This study estimated the existence of heteroscedasticity between PRSs and 15 quantitative traits using 354,761 Europeans from the UK Biobank. In addition, to validate the presence of heteroscedasticity using an improved PRS performance, we calculated the additional PRSs from the PGS catalog database in 23,620 Europeans from the UK Biobank and evaluated them for heteroscedasticity. As a result, ten out of fifteen quantitative traits showed statistically significant heteroscedasticity between the PRS and each trait. In addition, the prediction accuracy at each level of the of the PRS tended to decrease as the variance of the residuals increased under the condition of heteroscedasticity.

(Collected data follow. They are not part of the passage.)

Lemma gate_step_window s a s' :
  gate_step s a = Some s' -> gate_ok s ->
  (forall t, frames_in_window t s <= RATELIMIT_TOLERANCE)%nat ->
  forall t, (frames_in_window t s' <= RATELIMIT_TOLERANCE)%nat.
Proof.
  intros Hstep [Hcount Hsleep] Hwin t. specialize (Hwin t).
  unfold frames_in_window in *.
  destruct a as [p| |i|i|i|t']; cbn in Hstep.
  - injection Hstep as <-. exact Hwin.
  - destruct (gate_value s); [discriminate|].
    destruct (gate_queued s); [discriminate|].
    injection Hstep as <-. exact Hwin.
  - destruct (nth_error (gate_sending s) i) as [p|] eqn:En; [|discriminate].
    injection Hstep as <-. cbn.
    destruct (in_window t (gate_now s)) eqn:Ew; [|exact Hwin].
    cbn [List.length].
    assert (Hnow : (gate_now s < t + RATELIMIT_COOLDOWN)%Q).
    { unfold in_window in Ew. apply andb_true_iff in Ew as [_ Hw].
      apply negb_true_iff in Hw.
      destruct (Qlt_le_dec (gate_now s) (t + RATELIMIT_COOLDOWN)) as [Hl|Hl];
        [exact Hl|].
      apply Qle_bool_iff in Hl. congruence. }
    pose proof (window_frames_still_asleep t _ (gate_wire s) Hnow) as Hle.
    rewrite <- Hsleep in Hle.
    pose proof (filter_length_le (asleep (gate_now s)) (gate_cooling s)).
    pose proof (length_remove_at _ _ _ En). lia.
  - destruct (nth_error (gate_sending s) i); [|discriminate].
    injection Hstep as <-. exact Hwin.
  - destruct (nth_error (gate_cooling s) i); [|discriminate].
    destruct (Qle_bool _ _); [|discriminate].
    injection Hstep as <-. exact Hwin.
  - destruct (Qle_bool _ _); [|discriminate].
    injection Hstep as <-. exact Hwin.
Qed.
(** X14. With [exist_ok] the statement carries OR IGNORE, and on a store
    that rejects no row on a foreign key the first batch insert never
    raises an integrity violation: a duplicate is passed over inside the
    batch, the whole file goes through a single call of [executemany], and
    the loop ends with the result of that one batch. *)
Theorem exist_ok_single_batch fuel s :
  (forall held vals, check held vals <> Violation) ->
  done s = false ->
  (length (it s) <= fuel)%nat ->
  exists r s',
    executemany fromstring prepare check self filter_row
      (S fuel) (insert_sql self true) s = Some (r, s') /\
    r <> Raise IntegrityError /\
    while_not_done fromstring prepare check self filter_row
      (S fuel) (insert_sql self true) s
      = Some (r, match r with
                 | Raise (Error _) => report s'
                 | _ => s'
                 end).
Proof.
  intros Hnv Hdone Hlen.
  cbn [while_not_done]. rewrite Hdone. unfold executemany.
  destruct (prepare (insert_sql self true)) as [msg|] eqn:Hprep.
  - by eexists _, _.
  - destruct (executemany_rows_drain fromstring check self filter_row
                (S fuel) (insert_sql self true) s) as (r & s' & Hr & Hm); [lia|].
    pose proof (executemany_rows_or_ignore _ _ _ _ _
                  (or_ignore_insert_sql self true) Hnv Hr) as Hne.
    rewrite Hr. exists r, s'. split; [done|]. split; [done|].
    destruct r as [[]|[| | | |msg]]; try done.
    destruct Hm as [_ Hd]. destruct fuel; simpl; by rewrite Hd.
Qed.

(** The filter comes after the parse and decides what is yielded. *)
Lemma pull_rows_body_filter f l :
  pull_rows_body fromstring self (Some f) l =
    match pull_rows_body fromstring self None l with
    | Yield r => match f r with
                 | Some r' => Yield r'
                 | None => Continue
                 end
    | t => t
    end.
Proof.
  unfold pull_rows_body.
  destruct (String.eqb _ _); [done|].
  destruct (fromstring _) as [root|]; [|done].
  by destruct (parse_row self root).
Qed.
Lemma most_common_left_first l :
  l <> [] -> exists v, most_common_left l = Some v /\ first_most_frequent l v.
Proof.
  intros NE. pose proof (counts_of_count_lefts l) as [ND K V Ord].
  unfold most_common_left.
  destruct (count_lefts l) as [|first rest] eqn:D.
  - destruct l as [|x l]; [contradiction|].
    specialize (K x ltac:(left)). inversion K.
  - destruct (max_by_count_first rest first) as (before & after & E & B & A).
    destruct (max_by_count first rest) as [v n] eqn:M. cbn [fst snd] in *.
    exists v. split; [reflexivity|].
    assert (Hn : n = occurrences v l).
    { apply V. rewrite E. apply elem_of_app. right. left. }
    assert (Ekeys : map fst (first :: rest) = map fst before ++ v :: map fst after)
      by (now rewrite E, map_app).
    destruct (Ord _ _ _ Ekeys) as (pre & post & El & P).
    exists pre, post. split; [exact El|]. split.
    + intros u. destruct (decide (u ∈ l)) as [I|NI].
      * apply K, list_elem_of_fmap in I as ([k m] & Ek & I). simpl in Ek. subst k.
        rewrite <- (V u m I), <- Hn.
        rewrite E in I. apply elem_of_app in I as [I|I].
        { specialize (B _ I). simpl in B. lia. }
        apply elem_of_cons in I as [I|I].
        { injection I as _ ->. lia. }
        specialize (A _ I). exact A.
      * assert (Z0 : occurrences u l = O); [|lia].
        destruct (occurrences u l) eqn:Eo; [reflexivity|]. exfalso. apply NI.
        unfold occurrences in Eo.
        destruct (filter (fun y => y = u) l) as [|y f] eqn:F; [discriminate|].
        assert (I : y ∈ filter (fun y => y = u) l) by (rewrite F; left).
        apply list_elem_of_filter in I as [-> I]. exact I.
    + intros u Hu. apply P, list_elem_of_fmap in Hu as ([k m] & Ek & I).
      simpl in Ek. subst k.
      assert (Im : (u, m) ∈ first :: rest) by (rewrite E; apply elem_of_app; now left).
      rewrite <- (V u m Im), <- Hn. exact (B _ I).
Qed.

End MostCommon.

Lemma tool_analyze_alignment_titles st w prs v :
  open_presentation w (presentation_path st) = Ok prs ->
  get_title_placeholder_positions prs <> [] ->
  most_common_left (map tp_left (get_title_placeholder_positions prs)) = Some v ->
  exists r,
    tool_analyze_alignment st w = (Ok r, st, w) /\
    subscript r "standard_left_position" = Ok (PInt v).
Proof.
  intros Ho Ht Hm.
  unfold tool_analyze_alignment, bind, get_state, get_world, lift. rewrite Ho.
  destruct (get_title_placeholder_positions prs) as [|t ts] eqn:T; [contradiction|].
  rewrite Hm. eexists. split; reflexivity.
Qed.

Example three_titles_standard_position :
  (tool_analyze_alignment fresh_state (disk three_titles)).1.1
  = Ok (PDict [("has_issues", PBool true);
               ("standard_left_position", PInt 100);
               ("misaligned_titles",
                 PList [PDict [("slide", PInt 3); ("name", PStr "Title 3");
                               ("left", PInt 250); ("top", PInt 0)]]);
               ("recommendation",
                 PStr "Align all titles to left position 100 EMUs")]).
Proof. vm_compute. reflexivity. Qed.

(** With titles at 250 and 100, once each, the standard position is 250,
    the one seen first, and not 100, the smaller one. *)
Lemma tie_goes_to_the_position_seen_first :
  ~ (forall st w prs r v,
       open_presentation w (presentation_path st) = Ok prs ->
       tool_analyze_alignment st w = (Ok r, st, w) ->
       subscript r "standard_left_position" = Ok (PInt v) ->
       forall u,
         most_frequent (map tp_left (get_title_placeholder_positions prs)) u ->
         v <= u).
Proof.
  intros H.
  specialize (H fresh_state (disk tied_titles) tied_titles _ 250
                eq_refl eq_refl eq_refl 100).
  assert (M : most_frequent
                (map tp_left (get_title_placeholder_positions tied_titles)) 100).
  { split.
    - vm_compute. right. left.
    - intros u. change (map tp_left (get_title_placeholder_positions tied_titles))
        with [250; 100].
      unfold occurrences. rewrite !filter_cons, filter_nil.
      repeat case_decide; simpl; lia. }
  specialize (H M). lia.
Qed.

The linear regression model assumes that the variance of the residual is constant for predictor variables (Hayes and Cai, 2007). Most previous studies developed a PRS-based prediction model using a linear regression model and evaluated the predictive performance of the model using the R² value (Khera et al., 2019; Ruan et al., 2022; Tanigawa et al., 2022). However, we found that the prediction accuracy (R²) was different for each level of the PRS in the PRS models with heteroscedasticity. These differences in the prediction performance were caused by the disparity in variance of the residuals according to the PRS (Figure 3). Recently, PRS-based prediction models were constructed and assessed for various traits (Khera et al., 2018; Khera et al., 2019; Tanigawa et al., 2022). However, few studies have examined heteroscedasticity of the PRS model (Sulc et al., 2020; Baek et al., 2022). This study developed a PRS-based prediction model for 15 quantitative traits and investigated whether heteroscedasticity commonly exists in the PRS model. Ten out of fifteen (67%) PRS models showed heteroscedasticity based on three conventional statistical methods: BP, score, and F test. This suggests that PRS models of quantitative traits frequently have heteroscedasticity. Particularly, the variance of residuals increased with higher PRS in the PRS models (Figure 3). For example, the average absolute residuals for the top 10% of PRS in TG was 1.53 times higher than that of the bottom 10% of PRS (Supplementary Table S6).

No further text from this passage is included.